LLVM, MLIR (or any ready-made IR) are not a good fit for learners. Roll your own backend pls if you wanna learn (same shit with LP generators!)

LLVM, MLIR (or any ready-made IR) are not a good fit for learners. Roll your own backend pls if you wanna learn (same shit with LP generators!)
from ChubakPDP11@programming.dev to programming_languages@programming.dev on 03 May 2024 22:56
https://programming.dev/post/13611939

These toolchain are created for experts to create industrial-level compilers. Even if you think you got a syntactic design concept that is such hot shit that you can’t wait to get it bootstrapped, even if hell, it proves Rice’s theorem wrong, please, write a simple interpreter for it to prove your syntax works. In fact, I think one way you can test your language’s design is to have it mooch off an established VM like JVM, CPython’s VM or CLR.

But if you wanna ‘learn’ compiler design, I beg you to roll your own backend. You don’t need SSA or any of that shit. You don’t need to super-optimize the output at first try. Just make a tree-rewrite optimizer and that’s that.
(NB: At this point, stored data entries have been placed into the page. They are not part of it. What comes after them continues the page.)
Lemma office_day_returns :
  exists out v,
    process_lh Sample.cet Sample.no_holidays Sample.office_raw
      (Sample.base_cfg [Sample.office]) 2023 = Ok out /\
    nth_error out 0 = Some v.
Proof.
  unfold process_lh.
  assert (Hyear : exists timed,
             filter_year Sample.cet Sample.office_raw 2023 = Ok timed /\
             clean_lhdf timed = Sample.office_points)
    by (exists (map (fun r => mkTimed r (to_berlin Sample.cet
                                           (match timestampMs r with
                                            | JInt ms => ms
                                            | JStr _ _ => 0
                                            end)))
                    Sample.office_raw);
        split; vm_compute; reflexivity).
  destruct Hyear as [timed [Hyear Hclean]].
  rewrite Hyear. cbn [bind]. cbv zeta. rewrite Hclean.
  replace (vacation_mask Sample.office_points (Sample.base_cfg [Sample.office]))
    with (Ok [true; true; true; true]) by (vm_compute; reflexivity).
  replace (worktime_mask Sample.office_points (Sample.base_cfg [Sample.office]))
    with (Ok [true; true; true; true]) by (vm_compute; reflexivity).
  replace (bank_holiday_mask Sample.no_holidays Sample.office_points
             (Sample.base_cfg [Sample.office]) 2023)
    with (Ok [true; true; true; true]) by (vm_compute; reflexivity).
  replace (workdays_mask Sample.office_points (Sample.base_cfg [Sample.office]))
    with (Ok [true; true; true; true]) by (vm_compute; reflexivity).
  cbn [bind].
  change (apply_masks Sample.office_points
            [[true; true; true; true]; [true; true; true; true];
             [true; true; true; true]; [true; true; true; true]])
    with (Ok Sample.office_points).
  cbn [bind].
  rewrite AreaFacts.assign_areas_closed
    by (unfold Sample.office_points; discriminate).
  cbn [bind].
  unfold frame_by, Sample.base_cfg, Sample.office_points. cbn [areas map].
  rewrite !(VisitFacts.located_by_north Sample.office 40)
    by (try AreaFacts.at_origin; cbn; lra).
  eexists. eexists. split; [rewrite VisitFacts.visit_no_scan; reflexivity|].
  reflexivity.
Qed.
Same is true with LP generators. From Yacc to ANTLR, they just make the experience harder and less rewarding. I know hand-rolling LP is hard in a language like C, in which case, don’t fucking use it lol. There’s honestly no inherent worth in using C in 2024 for compiler design.

But there’s still use for C in being the subject of your compiler. It’s a very simple, straightforward and more importantly, standardized language, you don’t need to write a runtime for it, because when it comes to both UNIX and Windows, runtime is OS itself! Just make sure you add a syscall interface and then C runtimes like glibc and CRT can be easily strapped.

I’m going to do exactly this. I named my C compiler ‘Cephyr’. I have started over several times now. I am using OCaml.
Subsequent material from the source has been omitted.